* _Work instructions_:
Scan the following material for the string "record" and copy each line in which it appears.
[[ Supplied entries open ]]
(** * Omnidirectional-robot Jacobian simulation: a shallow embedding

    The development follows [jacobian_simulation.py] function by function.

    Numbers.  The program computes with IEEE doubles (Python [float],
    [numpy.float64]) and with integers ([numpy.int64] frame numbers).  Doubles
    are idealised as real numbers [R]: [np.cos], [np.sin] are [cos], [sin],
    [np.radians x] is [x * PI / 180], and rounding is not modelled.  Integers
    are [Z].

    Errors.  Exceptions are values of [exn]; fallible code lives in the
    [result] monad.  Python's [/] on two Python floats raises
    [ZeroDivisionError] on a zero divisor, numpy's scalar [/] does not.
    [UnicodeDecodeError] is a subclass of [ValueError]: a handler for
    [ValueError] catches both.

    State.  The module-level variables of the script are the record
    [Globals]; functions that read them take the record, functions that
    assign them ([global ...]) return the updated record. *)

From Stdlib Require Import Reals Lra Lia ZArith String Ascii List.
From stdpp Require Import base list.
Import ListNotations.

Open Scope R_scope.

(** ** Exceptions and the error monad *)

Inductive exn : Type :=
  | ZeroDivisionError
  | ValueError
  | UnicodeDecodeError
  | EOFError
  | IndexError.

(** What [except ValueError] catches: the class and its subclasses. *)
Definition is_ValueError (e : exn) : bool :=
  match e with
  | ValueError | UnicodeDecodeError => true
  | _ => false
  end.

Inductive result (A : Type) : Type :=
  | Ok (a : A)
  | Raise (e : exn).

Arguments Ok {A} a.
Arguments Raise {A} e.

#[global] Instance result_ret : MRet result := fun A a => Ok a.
[[ Supplied entries closed ]]
* _Solution_:
    State.  The module-level variables of the script are the record
    [Globals]; functions that read them take the record, functions that
    assign them ([global ...]) return the updated record. *)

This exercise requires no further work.